It's just the point of view, and the perspective you hold. And that depends on - (a) your environment (b) how willing you are to actually be a part of your environment. If you completely cut yourself off and decide to remain inside your head and fester that thought process, even if wonderful things are trying to happen to you you will not let them. This reminds me of the whole 'the secret' by Rhonda Byrne concept (which I haven't read, by the way). But I'm not saying that positivity attracts positivity. That it sort of obviously already does, but how in the world is it possible to say - okay I'm going to be positive now? You can perhaps psychologically fool yourself into in after acquiring the skill with practice, but it doesn't really work that way. So how exactly do we transcend from the zone of not being susceptible to our environment to letting the positivity in?
I think we can do that through the process that critics like me call 'Forgetting' (sorry about the cynicism its all a result of the literary criticism theories we've been submerging ourselves in at college)
Today I had an elaborate discussion with a friend. She was criticising my behaviour and I was, with a lot of confidence and passion, contesting her own opinion about it. I concluded in quite a believable way (I was proud of myself) and actually proved my point very well. But at the end of the conversation, she was not convinced at all, really. She firmly stuck to her belief and her point of view, because that's exactly what it was, her point of view. How she felt because of me, because of things that I had done to her directly and indirectly and I realised that she was so effected by them subjectively that she could not possibly look at the situation objectively and out of the personal context that she was basing her criticism on. I realised then, that it did not matter what I said to her, she would not be convinced. She was not willing, and it was not that she was unwilling consciously, she was not even aware of the possibility that she could look at it objectively.

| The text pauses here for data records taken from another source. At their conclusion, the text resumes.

Lemma usage_reread u : parse_usage (build_usage_json (Some u)) =
  let '(fp, fc) := if (prompt_tokens u =? 0) && (completion_tokens u =? 0) && (0 <? total_tokens u)
                   then (0, total_tokens u) else (prompt_tokens u, completion_tokens u) in
  {| prompt_tokens := fp; completion_tokens := fc; total_tokens := total_tokens u;
     cached_tokens := if cached_tokens_known u then cached_tokens u else 0;
     cached_tokens_known := cached_tokens_known u; reasoning_tokens := reasoning_tokens u;
     cache_write_tokens := if cache_write_tokens_known u then cache_write_tokens u else 0;
     cache_write_tokens_known := cache_write_tokens_known u |}.
Proof. destruct u as [p c t ca [] re cw []]; reflexivity. Qed.

Lemma usage_roundtrip u : usage_normal u → parse_usage (build_usage_json (Some u)) = u.
Proof.
  intros (H1 & H2 & H3). rewrite usage_reread, H1. destruct u as [p c t ca ck re cw wk]. cbn in *.
  destruct ck, wk; by rewrite ?H2, ?H3 by done.
Qed.

Lemma decode_completed r u : ResponsesStream.failure r = None →
  decoded [frame (if output_limit_reached r then "response.incomplete" else "response.completed")
             [("response", current_response parse_json (with_outcome r true (output_limit_reached r) None u))]]
  = (if output_limit_reached r then [OutputLimitReached] else [])
    ++ [Completed (Some (parse_usage (build_usage_json u)))].
Proof.
  intros Hf. unfold current_response. cbn [output_limit_reached with_outcome ResponsesStream.failure usage].
  destruct (output_limit_reached r); reflexivity.
Qed.
Fixpoint renders (r : AnthropicStreamRenderer) (events : list CodexEvent) : step :=
  match events with
  | [] => ([], r)
  | e :: events =>
      let '(out, r) := render r e in
      let '(out', r) := renders r events in (out ++ out', r)
  end.

(** [sse]. *)
Definition sse (print_json : Value → string) (f : Frame) : string :=
  event_text (event_name f) (print_json (payload f)).

(** ** A finished answer as a stream *)

(** What the loop of [render_anthropic_stream] keeps: whether the text block is open, the
    finish reason and the usage. *)
Definition replay_event (st : bool * string * option Usage) (event : CodexEvent)
  : list Frame * (bool * string * option Usage) :=
  let '(opened, finish, usage) := st in
  match event with
  | TextDelta text =>
      ((if opened then [] else [block_start 0 (obj [("type", str "text"); ("text", str "")])])
       ++ [block_delta 0 (obj [("type", str "text_delta"); ("text", str text)])], (true, finish, usage))
  | Completed u => ([], (opened, finish, u))
  | OutputLimitReached => ([], (opened, "length", usage))
  | ToolCallBegin _ _ _ | ToolArgsDelta _ _ =>
      ([], (opened, if bool_decide (finish = "length") then finish else "tool_calls", usage))
  | _ => ([], st)
  end.

Fixpoint replay_events (st : bool * string * option Usage) (events : list CodexEvent)
  : list Frame * (bool * string * option Usage) :=
  match events with
  | [] => ([], st)
  | e :: events =>
      let '(fs, st) := replay_event st e in
      let '(fs', st) := replay_events st events in (fs ++ fs', st)
  end.

Definition final_usage (events : list CodexEvent) : option Usage :=
  head (omap (λ e, match e with Completed u => u | _ => None end) events).

Definition render_anthropic_stream (events : list CodexEvent) (id model : string)
  : list Frame * option Usage :=
  let u := final_usage events in
  let '(fs, (opened, finish, usage)) := replay_events (false, "stop", None) events in
  ([frame "message_start"
      [("message", obj [("id", str id); ("type", str "message"); ("role", str "assistant");
         ("content", VArray []); ("model", str model); ("stop_reason", nul); ("stop_sequence", nul);
         ("usage", obj [("input_tokens", uint (default 0 (prompt_tokens <$> u)));
                        ("output_tokens", uint (default 0 (completion_tokens <$> u)))])])]]
   ++ fs ++ (if opened then [block_stop 0] else [])
   ++ [frame "message_delta"
         [("delta", obj [("stop_reason", str (stop_reason_for finish)); ("stop_sequence", nul)]);
          ("usage", obj [("output_tokens", uint (default 0 (completion_tokens <$> usage)))])];
       frame "message_stop" []], usage).

(** ** Token estimates *)

Definition system_to_text (system : Value) : option string :=
  match system with
  | VString s => Some s
  | VArray items => Some (String.concat "" (omap (get_str "text") items))
  | _ => None
  end.

Definition content_length (msg : Value) : Z :=
  match get "content" msg with
  | Some (VString s) => strlen s
  | Some (VArray blocks) => foldr Z.add 0 (strlen <$> omap (get_str "text") blocks)
  | _ => 0
  end.

(** [((chars as f64) / 4.0).ceil() as u64]: exact below 2^53. *)
Definition estimate_input_tokens (body : Value) : Z :=
  let chars := default 0 (strlen <$> (get "system" body ≫= system_to_text))
               + foldr Z.add 0 (content_length <$> default [] (get_array "messages" body)) in
  (chars + 3) / 4.

End ClaudeStream.
(** The parts of a frame. *)
Lemma message_length m : sendable m → strlen (message_bytes m) = total_length m.
Proof.
  intros (Hp & Hq & _). assert (strlen (prelude_crc m) = 4) as Hp' by (unfold strlen; lia).
  assert (strlen (message_crc m) = 4) as Hq' by (unfold strlen; lia).
  unfold message_bytes. rewrite !strlen_app. change (strlen (be32 _)) with 4.
  rewrite Hp', Hq'. unfold total_length, headers_length. change (strlen (be32 _)) with 4. lia.
Qed.

Lemma message_headers m : sendable m →
  drop_bytes 12 (message_bytes m) = headers_bytes (headers m) +:+ print_json (body m) +:+ message_crc m.
Proof.
  intros (Hp & _). unfold message_bytes. rewrite <- (append_assoc (be32 _) (prelude_crc m)), <- append_assoc.
  set (p := be32 _ +:+ be32 _ +:+ prelude_crc m).
  assert (12%nat = String.length p) as -> by (unfold p; rewrite !length_append, Hp, !length_be32; done).
  apply drop_bytes_exact.
Qed.

Lemma drop_drop i j s : (i + j ≤ String.length s)%nat → drop_bytes (i + j) s = drop_bytes j (drop_bytes i s).
Proof.
  revert s. induction i as [|i IH]; intros s H; cbn [Nat.add].
  - assert (drop_bytes 0 s = s) as ->; [|done]. unfold drop_bytes. by rewrite Nat.sub_0_r, take_all.
  - destruct s as [|a s]; cbn in H; [lia|]. unfold drop_bytes in *. cbn [String.substring String.length Nat.sub]. apply IH. lia.
Qed.

Lemma message_payload m : sendable m →
  take_bytes (Z.to_nat (total_length m - 16 - headers_length m))
     (drop_bytes (Z.to_nat (12 + headers_length m)) (message_bytes m)) = print_json (body m).
Proof.
  intros Hm. pose proof (message_length m Hm) as Hl.
  pose proof (strlen_nonneg (print_json (body m))) as Hb0.
  replace (Z.to_nat (12 + headers_length m)) with (12 + String.length (headers_bytes (headers m)))%nat
    by (unfold headers_length, strlen; lia).
  replace (Z.to_nat (total_length m - 16 - headers_length m)) with (String.length (print_json (body m)))
    by (unfold total_length, strlen; lia).
  rewrite drop_drop; [by rewrite message_headers, drop_bytes_exact, take_bytes_exact|].
  unfold total_length, headers_length, strlen in *. lia.
Qed.

Lemma headers_fuel hs : (length hs ≤ String.length (headers_bytes hs))%nat.
Proof.
  induction hs as [|h hs IH]; [cbn; lia|]. unfold headers_bytes. rewrite fmap_cons, concat_cons, length_append.
  fold (headers_bytes hs). cbn [length]. unfold header_bytes.
  change (String (byte (strlen h.1)) "" +:+ ?x) with (String (byte (strlen h.1)) x). cbn [String.length]. lia.
Qed.

Lemma message_lengths m rest : sendable m →
  u32_at 0 (message_bytes m +:+ rest) = total_length m ∧ u32_at 4 (message_bytes m +:+ rest) = headers_length m ∧
  16 ≤ total_length m ≤ MAX_KIRO_FRAME_BYTES ∧ headers_length m ≤ total_length m - 16.
Proof.
  intros (_ & _ & _ & Hmax & _). assert (MAX_KIRO_FRAME_BYTES < 4294967296) by by vm_compute.
  pose proof (strlen_nonneg (headers_bytes (headers m))) as Hh0.
  pose proof (strlen_nonneg (print_json (body m))) as Hb0.
  unfold total_length, headers_length in *. split_and!; try lia.
  - unfold message_bytes. rewrite !append_assoc. apply u32_be32. unfold total_length, headers_length. lia.
  - unfold message_bytes. rewrite !append_assoc.
    assert (∀ n s, u32_at 4 (be32 n +:+ s) = u32_at 0 s) as -> by done. apply u32_be32. unfold headers_length. lia.
Qed.

Lemma read_message d m rest : sendable m → clean d → completed d = false → wire d = message_bytes m +:+ rest →
  read_wire d = let '(es, d1) := message_step (with_wire d rest) m in
                let '(es', d2) := read_wire d1 in (es ++ es', d2).
Proof.
  intros Hm Hc Hd Hw. destruct (message_lengths m rest Hm) as (Ht & Hh & Hb & Hhb). rewrite <- Hw in Ht, Hh.
  pose proof (strlen_nonneg rest) as Hr0.
  assert (Hwl : strlen (wire d) = total_length m + strlen rest) by by rewrite Hw, strlen_app, message_length.
  rewrite read_wire_frame.
  2: done.
  2: rewrite Hwl; lia.
  2: rewrite Ht; apply Z.ltb_ge; lia.
  2: rewrite Ht, Hh; apply orb_false_iff; rewrite !Z.ltb_ge; lia.
  2: rewrite Hwl, Ht; apply Z.ltb_ge; lia.
  cbv zeta. rewrite Ht, Hh. assert (Hn : Z.to_nat (total_length m) = String.length (message_bytes m)).
  { rewrite <- message_length by done. apply to_nat_strlen. }
  rewrite Hn, Hw, take_bytes_exact, drop_bytes_exact. unfold decode_frame.
  rewrite message_headers by done. unfold headers_length at 1 2. rewrite to_nat_strlen, take_bytes_exact.
  rewrite read_headers_app; [|apply Hm|apply Nat.lt_succ_r, headers_fuel].
  rewrite message_payload by done. unfold message_step, error_type. destruct (foldl error_step None (headers m)) as [ty|].
  - destruct Hm as (_ & _ & _ & _ & _ & _ & ->). done.
  - by rewrite decode_json_object.
Qed.

(** Decoders between messages that differ in how they got there. *)
Definition same (d d' : KiroDecoder) : Prop :=
  current_tool d = current_tool d' ∧ completed d = completed d'.

Lemma message_step_same d d' m : same d d' →
  (message_step d m).1 = (message_step d' m).1 ∧ same (message_step d m).2 (message_step d' m).2.
Proof.
  intros [Ht Hc]. unfold message_step, Kiro.decode_object, same, fail.
  destruct (error_type (headers m)); [done|]. rewrite Ht.
  repeat case_match; cbn; split_and!; congruence.
Qed.

Lemma message_step_keeps d m : clean d → clean (message_step d m).2 ∧ wire (message_step d m).2 = wire d.
Proof.
  intros Hd. unfold message_step. destruct (error_type (headers m)); [done|]. split; [by apply decode_object_clean|].
  unfold Kiro.decode_object. by repeat case_match.
Qed.

Lemma read_wire_messages ms : ∀ d r, Forall sendable ms → clean d → completed d = false → same d r →
  wire d = String.concat "" (message_bytes <$> ms) →
  (read_wire d).1 = (read_messages r ms).1 ∧ same (read_wire d).2 (read_messages r ms).2 ∧
  (completed (read_wire d).2 = false → clean (read_wire d).2 ∧ wire (read_wire d).2 = "").
Proof.
  induction ms as [|m ms IH]; intros d r Hms Hc Hd Hs Hw.
  { assert (read_wire d = ([], d)) as ->; [|done]. apply read_wire_waits; [done|]. left. by rewrite Hw. }
  apply list.Forall_cons in Hms as [Hm Hms]. rewrite fmap_cons, concat_cons in Hw.
  rewrite (read_message d m _ Hm Hc Hd Hw). cbn [read_messages].
  set (d0 := with_wire d _). assert (Hc0 : clean d0) by done. assert (Hs0 : same d0 r) by done.
  destruct (message_step_same d0 r m Hs0) as [He Hs1]. destruct (message_step_keeps d0 m Hc0) as [Hc1 Hw1].
  destruct (message_step d0 m) as [es d1], (message_step r m) as [es2 r1]. cbn [fst snd] in *. subst es2.
  pose proof Hs1 as [_ Hcc]. rewrite <- Hcc. destruct (completed d1) eqn:E.
  - rewrite read_wire_done by done. cbn [fst snd]. rewrite app_nil_r. split_and!; [done|done|]. by rewrite E.
  - destruct (IH d1 r1 Hms Hc1 E Hs1 Hw1) as (Ha & Hb & Hz).
    destruct (read_wire d1) as [es3 d3], (read_messages r1 ms) as [es4 r4]. cbn [fst snd] in *. by rewrite Ha.
Qed.

(** C26: A Kiro event stream is read as the objects its messages carry, however its bytes are
    cut.  For any messages - headers within the protocol's widths, a length within the
    decoder's limit of 64 MiB per frame, a body the JSON library writes as one object of valid
    UTF-8 and reads back - and any cut of their bytes into chunks, also in the middle of a
    length, a header or a character, the events are those of the bodies in order; a message
    whose headers announce an exception fails the response with the body's message; nothing
    is read past the event that ends the stream, and a stream that carries none ends
    complete. *)
Theorem kiro_messages_read (ms : list Message) (chunks : list string)
  (Hms : Forall sendable ms) (Hcut : String.concat "" chunks = String.concat "" (message_bytes <$> ms)) :
  let run := read_messages new ms in
  stream chunks = run.1 ++ (if completed run.2 then [] else [Completed None]).
Proof.
  cbv zeta. destruct ms as [|m ms].
  { unfold Kiro.stream. rewrite decodes_blank by done. done. }
  pose proof (list.Forall_cons_1 _ _ _ Hms) as [Hm _]. destruct (message_lengths m "" Hm) as (_ & _ & Hb & _).
  assert (Hb' : total_length m < 83886080) by (assert (MAX_KIRO_FRAME_BYTES < 83886080) by (by vm_compute); lia).
  assert (Hr : ∃ rest, String.concat "" (message_bytes <$> m :: ms) = String (byte (total_length m / 65536 / 256)) rest).
  { rewrite fmap_cons, concat_cons. unfold message_bytes at 1, be32 at 1, be16 at 1. eexists. reflexivity. }
  assert (0 ≤ total_length m / 65536 / 256 < 5).
  { rewrite Z.div_div by lia. split; [apply Z.div_pos; lia|apply Z.div_lt_upper_bound; lia]. }
  destruct Hr as [rest Hr]. rewrite Hr in Hcut.
  assert (Hbyte := byte_of_byte (total_length m / 65536 / 256) ltac:(lia)).
  rewrite (stream_framed parse_json print_json chunks _ rest Hcut).
  2: { unfold ascii_whitespace. rewrite Hbyte, !orb_false_iff, !Z.eqb_neq. lia. }
  2: { intros Heq. rewrite Heq in Hbyte. change (byte_of "{"%char) with 123 in Hbyte. lia. }
  cbv zeta. rewrite <- Hr.
  set (d := with_wire (with_framed new true) _).
  destruct (read_wire_messages (m :: ms) d new Hms) as (-> & Hs & Hz); [done..|].
  destruct Hs as [_ Hcc]. f_equal. unfold finish. rewrite Hcc in *.
  destruct (completed (read_messages new (m :: ms)).2); [done|].
  destruct (Hz eq_refl) as [[-> ->] ->]. done.
Qed.
End messages.

Module KiroDemo.
Definition hi : Value := obj [("content", str "hi")].
Definition print_json (v : Value) : string := if value_eqb v hi then "{hi}" else "{}".
Definition parse_json (s : string) : option Value :=
  if bool_decide (s = "{hi}") then Some hi else Some (obj []).
Definition message : Message :=
  {| prelude_crc := "crc1"; headers := [(":message-type", "event")]; body := hi; message_crc := "crc2" |}.
Definition chunks : list string :=
  let bytes := message_bytes print_json message in [take_bytes 7 bytes; drop_bytes 7 bytes].

Lemma kiro_messages_witness :
  Kiro.stream parse_json print_json chunks = [TextDelta "hi"; Completed None].
Proof.
  refine (kiro_messages_read parse_json print_json [message] chunks _ _).
  - apply list.Forall_singleton. split_and!; try (vm_compute; reflexivity).
    + repeat constructor; vm_compute; reflexivity.
    + vm_compute. discriminate.
  - vm_compute. reflexivity.
Defined.
End KiroDemo.
(* ===== verification/Compat.v ===== *)
(** * Translating a reply (crates/gateway/src/compat/mod.rs, lines 619-1221)

    A reply comes from an upstream in one of six protocols and goes to a client in one of five
    shapes.  [ProtocolParser] reads the upstream's bytes as shared events, [StreamRenderer]
    writes events as frames; [streaming_body] runs the one into the other as the upstream
    delivers, [collect_stream_with_replies], [aggregate] and [anthropic_response] do it for a
    reply that is sent whole.

    The streaming part is written against two interfaces: [Source] for what is read,
    [Surface] for what is written.  The decoders of Cursor and Devin are a [Decoder] each: the
    messages they read are those of generated protobuf code. *)

From Stdlib Require Import Ascii.
From stdpp Require Import base strings list.
From S2P Require Import Prelude RustStr Json Sse Wire Render ResponsesStream ClaudeStream Preamble Kiro SignatureLedger GeminiDecode.
Import RustStr Sse Json JsonMake Preamble.
Open Scope Z_scope.

Module Compat.

(** ** What is read *)

(** [DevinOutcome]: what the relay keeps of a Devin stream. *)
Record DevinOutcome := {
  outcome_usage : option Usage;
  actual_model_uid : option string;
  outcome_stop_reason : option Z;
  error_code : option string;
  error_message : option string;
  outcome_terminated : bool;
}.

Now, I'm not saying that I know it all! Personally I'm in a situation where I'm so wrapped in myself and in my emotions and in the subjective context of my life that I cannot possibly try and understand it any other way, even if for my own good. It's just a very difficult human trait to acquire, perhaps even impossible, and I wish I knew how to do so. Guess I shall just have to revert back to the process that seems to work a little- 'forget' what I'm thinking about and keep my brain cells as active as possible in a non-destructive way.